This is the literary weblog of Jeffrey W. Hull, M.D., a pediatrician. It is intended mainly as a place to maintain a collection of poetry created for the enjoyment of a few friends and as an archive for my family. All material is protected by US copyright.

Jeffrey Hull

Friday, October 21, 2005


I passed a flock of wary crows
   That perched in Hangman's Tree,
And with a shout their wings arose—
   Could what they feared be me?

They, sentries for a field of corn,
   And I, a passerby;
They railed at me with raucous scorn
   Then fled to twilight sky.

The black-winged undertaker flies
   While but the thought remains;
A brooding silhouette that cries
   And chills my coward's veins.

© 2005 Jeffrey Hull


Jeff, I really like the overt and physical sense of the environment you create with the description of birds and place. Then...the marvelous interior sense I get when I associate what I felt as a foreboding experience with the " black-winged undertaker," and how time flies in life. Yeow! I like it!

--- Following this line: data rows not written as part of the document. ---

(** X21. An enumeration of [n >= 2] items that are no coordinations
    themselves holds exactly one "und" coordination and [n - 2] "komma"
    coordinations ("A, B, C und D"), and [gen_komma_enumeration] of such
    items holds [n - 1] "komma" coordinations and no "und". *)
Theorem gen_enumeration_counts (items : list Diamond) (mode : string) :
  2 <= length items ->
  Forall (fun d => d_nom d <> "konjunktion") items ->
  (exists d,
     gen_enumeration items mode = Ok (Node d)
     /\ d_mode d = mode
     /\ count_coordinations "und" d = 1
     /\ count_coordinations "komma" d = length items - 2)
  /\ (exists d,
        gen_komma_enumeration items mode = Ok (Node d)
        /\ d_mode d = mode
        /\ count_coordinations "und" d = 0
        /\ count_coordinations "komma" d = length items - 1).
Proof.
  intros H F. destruct items as [|a [|b rest]]; simpl in H; try lia.
  inversion F as [|? ? Ha F']. subst. split.
  - destruct (snoc_cases rest) as [->|[r [x ->]]].
    + exists (coordinate "und" mode a b). inversion F' as [|? ? Hb _].
      split; [reflexivity|]. split; [reflexivity|].
      rewrite !count_coordinate, !(count_item _ a Ha), !(count_item _ b Hb).
      split; reflexivity.
    + eexists. split; [apply gen_enumeration_chain|]. split; [reflexivity|].
      rewrite app_comm_cons in F'. apply Forall_app in F'.
      destruct F' as [Fr Fx]. inversion Fx as [|? ? Hx _].
      rewrite !count_coordinate, !(count_left_chain _ "komma" mode (b :: r) a Ha Fr),
        !(count_item _ x Hx).
      simpl. rewrite length_app. simpl. split; lia.
  - eexists. split; [apply gen_komma_enumeration_chain|]. split.
    + apply left_chain_mode. discriminate.
    + rewrite !(count_left_chain _ "komma" mode (b :: rest) a Ha F').
      simpl. split; lia.
Qed.

Lemma gen_enumeration_counts_witness :
  exists d,
    gen_enumeration [gen_art "a"; gen_art "b"; gen_art "c"; gen_art "d"] "NP"
    = Ok (Node d)
    /\ count_coordinations "und" d = 1
    /\ count_coordinations "komma" d = 2.
Proof.
  destruct (gen_enumeration_counts
              [gen_art "a"; gen_art "b"; gen_art "c"; gen_art "d"] "NP")
    as [[d [H1 [_ [H2 H3]]]] _].
  - simpl. lia.
  - repeat constructor; discriminate.
  - exists d. repeat split; assumption.
Defined.

(** ** Anchors without blanks *)

Lemma replace_space_no_blank s :
  has_blank (replace_space s) = false
  /\ String.length (replace_space s) = String.length s
  /\ (has_blank s = false -> replace_space s = s).
Proof.
  induction s as [|c s [IH1 [IH2 IH3]]]; [now repeat split|].
  simpl. destruct (Ascii.eqb_spec c " "%char) as [->|Hc].
  - simpl. repeat split; [exact IH1|now rewrite IH2|discriminate].
  - simpl. destruct (Ascii.eqb_spec c " "%char); [contradiction|]. simpl.
    repeat split; [exact IH1|now rewrite IH2|].
    intros H. now rewrite (IH3 H).
Qed.

(** X22. The anchor of a title tree and of a keyword tree holds no blank:
    [gen_title] and [gen_keyword] put an underscore for every blank, keep
    the length, and leave a string without blanks as it is. *)
Theorem anchors_without_blanks (s mode : string) :
  (has_blank (d_prop (gen_title s)) = false
   /\ String.length (d_prop (gen_title s)) = String.length s
   /\ (has_blank s = false -> d_prop (gen_title s) = s))
  /\ exists d,
       gen_keyword s mode = Ok d
       /\ has_blank (d_prop d) = false
       /\ String.length (d_prop d) = String.length s
       /\ (has_blank s = false -> d_prop d = s).
Proof.
  destruct (replace_space_no_blank s) as [H1 [H2 H3]]. split.
  - unfold gen_title, ensure_unicode. cbn. now repeat split.
  - eexists. split; [reflexivity|]. cbn. now repeat split.
Qed.

Lemma anchors_without_blanks_witness :
  d_prop (gen_title "Formal_Languages") = "Formal_Languages".
Proof.
  apply (proj1 (anchors_without_blanks "Formal_Languages" "N")). reflexivity.
Defined.

(** ** Pronouns *)

(** X23. [gen_personal_pronoun] returns exactly when the person is 1, 2 or
    3 and either the count is above 1 or the gender is one of "masc",
    "fem", "neut" and the empty string; otherwise it fails with an
    assertion. So for a count above 1 any gender whatever is accepted, and
    for a count of at most 1 the gender "mask", which [gen_gender] takes
    by default, is rejected. *)
Theorem gen_personal_pronoun_accepts
    (count : Z) (gender : string) (person : Z) (mode : string) :
  let accepted :=
    existsb (Z.eqb person) [1; 2; 3]%Z
    && ((count >? 1)%Z || str_in gender ["masc"; "fem"; "neut"; ""]) in
  (accepted = true -> exists d, gen_personal_pronoun count gender person mode = Ok d)
  /\ (accepted = false ->
      gen_personal_pronoun count gender person mode = Raise (AssertionError "")).
Proof.
  cbv zeta. unfold gen_personal_pronoun, gen_pronoun.
  destruct (existsb (Z.eqb person) [1; 2; 3]%Z); cbn -[String.eqb Z.gtb Z.eqb];
    [|split; [discriminate|reflexivity]].
  destruct (count >? 1)%Z; cbn -[String.eqb Z.eqb].
  { split; [|discriminate]. intros _. destruct (count =? 1)%Z; cbn; eauto. }
  unfold str_in. cbn -[String.eqb Z.eqb].
  destruct (String.eqb_spec gender "") as [->|Hg]; cbn -[String.eqb Z.eqb].
  { split; [|discriminate]. intros _. destruct (count =? 1)%Z; cbn; eauto. }
  rewrite orb_false_r.
  destruct (gender =? "masc")%string; cbn -[String.eqb Z.eqb].
  { split; [|discriminate]. intros _. destruct (count =? 1)%Z; cbn; eauto. }
  destruct (gender =? "fem")%string; cbn -[String.eqb Z.eqb].
  { split; [|discriminate]. intros _. destruct (count =? 1)%Z; cbn; eauto. }
  destruct (gender =? "neut")%string; cbn -[String.eqb Z.eqb].
  { split; [|discriminate]. intros _. destruct (count =? 1)%Z; cbn; eauto. }
  split; [discriminate|reflexivity].
Qed.

Lemma gen_personal_pronoun_accepts_witness :
  (exists d, gen_personal_pronoun 2 "mask" 3 "" = Ok d)
  /\ gen_personal_pronoun 1 "mask" 3 "" = Raise (AssertionError "").
Proof.
  split.
  - apply (proj1 (gen_personal_pronoun_accepts 2 "mask" 3 "")). reflexivity.
  - apply (proj2 (gen_personal_pronoun_accepts 1 "mask" 3 "")). reflexivity.
Defined.

(** ** Contrasting two clauses *)

(** X24. [fake_lastbook_nomatch] takes the clause about the former book
    first and the clause about the present book second, and puts them the
    other way round: the first child of the result is the second argument
    relabeled "HS", the second child is the "wohingegen" node whose only
    child is the first argument relabeled "VL"; both objects are changed in
    their mode only and end as these children. *)
Theorem fake_lastbook_nomatch_clauses (lastbook_message message : Diamond) :
  exists tree ns,
    fake_lastbook_nomatch (ContrastArgs lastbook_message message)
    = (Ok tree, ContrastArgs (change_mode lastbook_message "VL")
                             (change_mode message "HS"))
    /\ children tree = [change_mode message "HS"; ns]
    /\ d_prop ns = "wohingegen"
    /\ children ns = [change_mode lastbook_message "VL"]
    /\ same_but_mode message (change_mode message "HS")
    /\ same_but_mode lastbook_message (change_mode lastbook_message "VL").
Proof.
  eexists. eexists. split; [reflexivity|]. cbn.
  split; [reflexivity|]. split; [reflexivity|]. split; [reflexivity|].
  split; now repeat split.
Qed.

I love poems that leave me a lot of room for projection. Nice work.
Thanks, Dan. It was a good one to write; glad you enjoyed it. The game is to present an image that has multiple layers of suggestion, and people see in that image what they see. Thanks for looking "into" the poem.
"...The black-winged undertaker flies
While but the thought remains;
A brooding silhouette that cries
And chills my coward's veins...."

Four shadows in receding superimposition.

I dislike 'coward's dominant strength, even though it DOES put
the reader inside the body projected in this poem, but can't think of a two-syllable word that evokes mere humble mortal powerlessness.